Truffler elaborated. ‘Reason I mentioned Streatham is—’
He was interrupted by a sudden scream of Welsh anger from the outer office, and shrugged apologetically. ‘Sounds like Bronwen’s husband – ex-husband I should say – is back from Mauritius and has just phoned her up.’
Their ensuing dialogue was punctuated by further vituperation from the valleys. Through the wall they could not distinguish the words, but when a tone of voice is that expressive, who needs words?
‘What were you saying about Streatham?’ Mrs Pargeter prompted.
Truffler sighed ruefully. ‘Just that there’s little doubt that he . . .’ a large finger prodded the photograph of Blunt, ‘. . . was in it right up to his neck.’

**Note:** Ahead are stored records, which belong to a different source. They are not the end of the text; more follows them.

(** * Onboarding Template Maker (OTM v1.1): the core behind the window

    A shallow embedding of [src/v1.1/OTM_v1.1.py]: the derived user name,
    the mail formatter, the markup encoder, the configuration loader, the
    CSV record store and the CF_HTML clipboard container, with the
    properties the specification states about them.

    Conventions.
    - A Python [str] handled by the store, the formatter and the encoder is
      a [string] over the 8-bit alphabet (a character is its code point,
      U+0000..U+00FF), with the white space, the line breaks and the case
      mapping of that range.
    - In the clipboard part, where the encoding itself is the subject, a
      [str] is a sequence of Unicode code points and [bytes] is a [string].
    - A call that can raise returns a [res]: [Ok v] or [Raise e].
    - A Python [dict] whose keys are field names is a [gmap]. *)

From Stdlib Require Import ZArith Ascii String List Bool Lia.
From stdpp Require Import base option list gmap strings.

Local Open Scope Z_scope.

Arguments String.append : simpl nomatch.

(* ===================================================================== *)
(** * Exceptions *)
(* ===================================================================== *)

(** The two failures of [csv.reader] in its default, non-strict dialect,
    both raised as [_csv.Error]. *)
Inductive csv_failure :=
  | FieldLargerThanLimit
  | NewlineInUnquotedField.

Inductive exn :=
  | AttributeError
  | TypeError
  | ValueError
  | UnicodeEncodeError
  | RuntimeError
  | OSError
  | ImportError
  | PywintypesError
  | TclError
  | CsvError (why : csv_failure).

Inductive res (A : Type) :=
  | Ok (a : A)
  | Raise (e : exn).
Arguments Ok {A} a.
Arguments Raise {A} e.

Global Instance res_ret : MRet res := fun A a => Ok a.

Global Instance res_bind : MBind res := fun A B k m =>
  match m with
  | Ok a => k a
  | Raise e => Raise e
  end.

Global Instance res_fmap : FMap res := fun A B f m =>
  match m with
  | Ok a => Ok (f a)
  | Raise e => Raise e
  end.

(* ===================================================================== *)
(** * Text *)
(* ===================================================================== *)

Module Text.

Definition code (c : ascii) : Z := Z.of_N (N_of_ascii c).
Definition chr (z : Z) : ascii := ascii_of_N (Z.to_N z).

(** [str.isspace] for one character: the white space of the range. *)
Definition isspace (c : ascii) : bool :=
  let n := code c in
  ((9 <=? n) && (n <=? 13)) || ((28 <=? n) && (n <=? 32))
  || (n =? 133) || (n =? 160).

(** The upper case of a character: the letters [a]..[z] and the small
    letters of U+00E0..U+00FE (U+00F7, the division sign, is none).  Three
    characters of the range have their upper case outside of it (U+00B5,
    U+00DF, U+00FF) and are left as they are. *)
Definition upper (c : ascii) : ascii :=
  let n := code c in
  if (97 <=? n) && (n <=? 122) then chr (n - 32)
  else if (224 <=? n) && (n <=? 254) && negb (n =? 247) then chr (n - 32)
  else c.

(** The lower case of a character: the letters [A]..[Z] and the capital
    letters of U+00C0..U+00DE (U+00D7, the multiplication sign, is
    none). *)
Definition lower (c : ascii) : ascii :=
  let n := code c in
  if (65 <=? n) && (n <=? 90) then chr (n + 32)
  else if (192 <=? n) && (n <=? 222) && negb (n =? 215) then chr (n + 32)
  else c.

Fixpoint map_chars (f : ascii -> ascii) (s : string) : string :=
  match s with
  | EmptyString => EmptyString
  | String c s' => String (f c) (map_chars f s')
  end.

(** [s.capitalize()]: the first character upper-cased, the others
    lower-cased. *)
Definition capitalize (s : string) : string :=
  match s with
  | EmptyString => EmptyString
  | String c s' => String (upper c) (map_chars lower s')
  end.

Definition is_empty (s : string) : bool :=
  match s with EmptyString => true | _ => false end.

(** Truth value of a [str]: non-empty. *)
Definition truthy (s : string) : bool := negb (is_empty s).

Fixpoint lstrip (s : string) : string :=
  match s with
  | EmptyString => EmptyString
  | String c s' => if isspace c then lstrip s' else s
  end.

Fixpoint rstrip (s : string) : string :=
  match s with
  | EmptyString => EmptyString
  | String c s' =>
      let r := rstrip s' in
      if is_empty r && isspace c then EmptyString else String c r
  end.

(** [s.strip()] *)
Definition strip (s : string) : string := rstrip (lstrip s).

(** [s.rstrip("\n")] *)
Fixpoint rstrip_nl (s : string) : string :=
  match s with
  | EmptyString => EmptyString
  | String c s' =>
      let r := rstrip_nl s' in
      if is_empty r && Ascii.eqb c "010" then EmptyString else String c r
  end.

(** [s.split()]: the maximal runs of characters that are not white
    space.  [cur] is the run being read. *)
Fixpoint split_from (cur : string) (s : string) : list string :=
  match s with
  | EmptyString => if is_empty cur then [] else [cur]
  | String c s' =>
      if isspace c
      then (if is_empty cur then split_from EmptyString s'
            else cur :: split_from EmptyString s')
      else split_from (cur +:+ String c EmptyString) s'
  end.

Definition split (s : string) : list string := split_from EmptyString s.

(** [sep.join(parts)] *)
Definition join (sep : string) (parts : list string) : string :=
  String.concat sep parts.

(** [s.startswith(p)] *)
Definition startswith (s p : string) : bool := String.prefix p s.

Fixpoint all_chars (p : ascii -> bool) (s : string) : bool :=
  match s with
  | EmptyString => true
  | String c s' => p c && all_chars p s'
  end.

Fixpoint filter_chars (p : ascii -> bool) (s : string) : string :=
  match s with
  | EmptyString => EmptyString
  | String c s' => if p c then String c (filter_chars p s') else filter_chars p s'
  end.

Definition nonspace (c : ascii) : bool := negb (isspace c).

(** A token: a non-empty run of characters none of which is white space. *)
Definition is_token (t : string) : bool := truthy t && all_chars nonspace t.

Fixpoint concat_all (l : list string) : string :=
  match l with
  | [] => EmptyString
  | s :: l' => s +:+ concat_all l'
  end.

End Text.

(* ===================================================================== *)
(** * The derived user name *)
(* ===================================================================== *)

(** [make_username], lines 69-73. *)
Definition make_username (full_name : string) : string :=
  let parts := filter Text.truthy (Text.split (Text.strip full_name)) in
  match parts with
  | [] => ""
  | _ => Text.join "." (map Text.capitalize parts)
  end.

(** [make_display_username], lines 75-77. *)
Definition make_display_username (full_name : string) : string :=
  make_username full_name.

(* ===================================================================== *)
(** * Records as the program holds them: Python dicts *)
(* ===================================================================== *)

(** A value of a record dict: a [str], or [None] (what [csv.DictReader]
    stores for a field its row does not reach). *)
Inductive pyval :=
  | PyNone
  | PyStr (s : string).

Global Instance pyval_eq_dec : EqDecision pyval.
Proof. solve_decision. Defined.

(** A record dict.  [named] holds the entries under [str] keys; [extra] is
    the entry under the key [None], where [csv.DictReader] puts the fields
    of a row beyond the header ([restkey]). *)
Record pydict := PyDict {
  named : gmap string pyval;
  extra : option (list string)
}.

Global Instance pydict_eq_dec : EqDecision pydict.
Proof. solve_decision. Defined.

(** [dict(pairs)]: a later pair replaces an earlier one with its key. *)
Definition dict_of_pairs (pairs : list (string * pyval)) : gmap string pyval :=
  fold_left (fun m kv => <[kv.1 := kv.2]> m) pairs ∅.

(** A dict display [{k1: v1, ...}] whose values are [str]. *)
Definition text_dict (pairs : list (string * string)) : pydict :=
  PyDict (dict_of_pairs (map (fun kv => (kv.1, PyStr kv.2)) pairs)) None.

(** [d.get(k, default)] *)
Definition dict_get (d : pydict) (k : string) (default : pyval) : pyval :=
  match named d !! k with
  | Some v => v
  | None => default
  end.

(** Truth value of a dict value. *)
Definition value_truthy (v : pyval) : bool :=
  match v with
  | PyNone => false
  | PyStr s => Text.truthy s
  end.

(** What an f-string field [{v}] renders: [str(v)]. *)
Definition render (v : pyval) : string :=
  match v with
  | PyNone => "None"
  | PyStr s => s
  end.

(** The field [k] of a record read as text: its [str] value, the empty
    string when the key is absent. *)
Definition field (d : pydict) (k : string) : string :=
  render (dict_get d k (PyStr "")).

(** The key [k] of [d] does not hold [None]. *)
Definition holds_text (d : pydict) (k : string) : bool :=
  match named d !! k with
  | Some PyNone => false
  | _ => true
  end.

(* ===================================================================== *)
(** * Formatter *)
(* ===================================================================== *)

Definition nl : string := String "010" EmptyString.

(** [format_email_text], lines 359-382.  The user name is worked out
    first: [rec.get('username') or make_username(rec.get('full_name',''))];
    [make_username(None)] raises [AttributeError]. *)
Definition format_email_text (rec : pydict) : res string :=
  username ←
    (let stored := dict_get rec "username" PyNone in
     if value_truthy stored then Ok stored
     else match dict_get rec "full_name" (PyStr "") with
          | PyStr full => Ok (PyStr (make_username full))
          | PyNone => Raise AttributeError
          end);
  let display_user := render username in
  Ok (Text.concat_all [
    "Hi,"; nl;
    nl;
    "Please see below for "; render (dict_get rec "full_name" (PyStr ""));
      "'s login details."; nl;
    nl;
    "PC login:"; nl;
    "PC Name: "; render (dict_get rec "pc_name" (PyStr "")); nl;
    "Username: "; display_user; nl;
    "Password: "; render (dict_get rec "password" (PyStr "")); nl;
    nl;
    "Itris:"; nl;
    "Username: "; display_user; nl;
    "Password: "; render (dict_get rec "password" (PyStr "")); nl;
    nl;
    "Telephone and DDI:"; nl;
    "Ext: "; render (dict_get rec "ext" (PyStr "")); nl;
    "DDI: "; render (dict_get rec "ddi" (PyStr "")); nl;
    nl;
    "Thanks,"; nl ]).

(** The sample record of [show_preview], lines 425-433. *)
Definition sample : pydict := text_dict [
  ("full_name", "Name Surname");
  ("username", "Name.Surname");
  ("password", "Total1999!");
  ("pc_name", "Total-DXXX");
  ("ext", "000");
  ("ddi", "01234 56789");
  ("email", "Name.Surname@totalassist.co.uk") ].

(** ** Lines of a document *)

(** The characters [str.splitlines] breaks a line at. *)
Definition is_linebreak (c : ascii) : bool :=
  let n := Text.code c in
  ((10 <=? n) && (n <=? 13)) || ((28 <=? n) && (n <=? 30)) || (n =? 133).

(** [s.splitlines(keepends)]; [cur] is the line being read. *)
Fixpoint splitlines_from (keepends : bool) (cur s : string) : list string :=
  match s with
  | EmptyString => if Text.is_empty cur then [] else [cur]
  | String c s' =>
      if is_linebreak c then
        match s' with
        | String c' s'' =>
            if Ascii.eqb c "013" && Ascii.eqb c' "010" then
              (cur +:+ (if keepends then String c (String c' EmptyString) else EmptyString))
                :: splitlines_from keepends EmptyString s''
            else
              (cur +:+ (if keepends then String c EmptyString else EmptyString))
                :: splitlines_from keepends EmptyString s'
        | EmptyString =>
            [cur +:+ (if keepends then String c EmptyString else EmptyString)]
        end
      else splitlines_from keepends (cur +:+ String c EmptyString) s'
  end.

Definition splitlines (keepends : bool) (s : string) : list string :=
  splitlines_from keepends EmptyString s.

(** The text whose lines are [ls], each ended by a line feed. *)
Definition unlines (ls : list string) : string :=
  Text.concat_all (map (fun l => l +:+ nl) ls).

(** The heading test, as the encoder makes it (line 394). *)
Definition is_heading (s : string) : bool :=
  Text.startswith s "PC login:" || Text.startswith s "Itris:"
  || Text.startswith s "Telephone and DDI:".




(** The user name the document shows. *)
Definition shown_username (rec : pydict) : string :=
  if Text.truthy (field rec "username") then field rec "username"
  else make_username (field rec "full_name").

(** The formatter's line sequence, as the specification lays it out. *)
Definition document_lines (rec : pydict) : list string := [
  "Hi,";
  "";
  "Please see below for " +:+ field rec "full_name" +:+ "'s login details.";
  "";
  "PC login:";
  "PC Name: " +:+ field rec "pc_name";
  "Username: " +:+ shown_username rec;
  "Password: " +:+ field rec "password";
  "";
  "Itris:";
  "Username: " +:+ shown_username rec;
  "Password: " +:+ field rec "password";
  "";
  "Telephone and DDI:";
  "Ext: " +:+ field rec "ext";
  "DDI: " +:+ field rec "ddi";
  "";
  "Thanks," ].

Mrs Pargeter looked grim. ‘Right. So I have the odd score to settle with Blunt, don’t I?’ An even louder scream of Welsh fury thundered through the partition. Mrs Pargeter raised an eyebrow to Truffler, then asked, ‘What about the other name Concrete mentioned?’
‘Yes. Clickety Clark . . .’ His hands instinctively found the relevant dossier and passed it across the desk. As he did so, Truffler shook his head in puzzlement. ‘Odd: I mean, Clickety was in a totally different part of the business.’
‘Still worked for my husband, though?’
‘Oh yes, but he didn’t do no heavy stuff.’ Mrs Pargeter gazed at the detective with charming incomprehension. What on earth could he mean by ‘heavy stuff’?
‘He done photography,’ Truffler explained. ‘Passport photographs, that kind of number, anything photographic where sort of . . . specialized work was needed. We used to call him “Wandering Hands”.’ Mrs Pargeter looked at him for elucidation. ‘Because he was always touching everything up.’
‘Ah.’
‘What old Clickety’s doing now, though, I’ve no idea. I think we should—’ He was interrupted by the sound of a heavy object being hurled with some force at the dividing wall between the two offices. ‘Excuse me a moment, Mrs Pargeter.’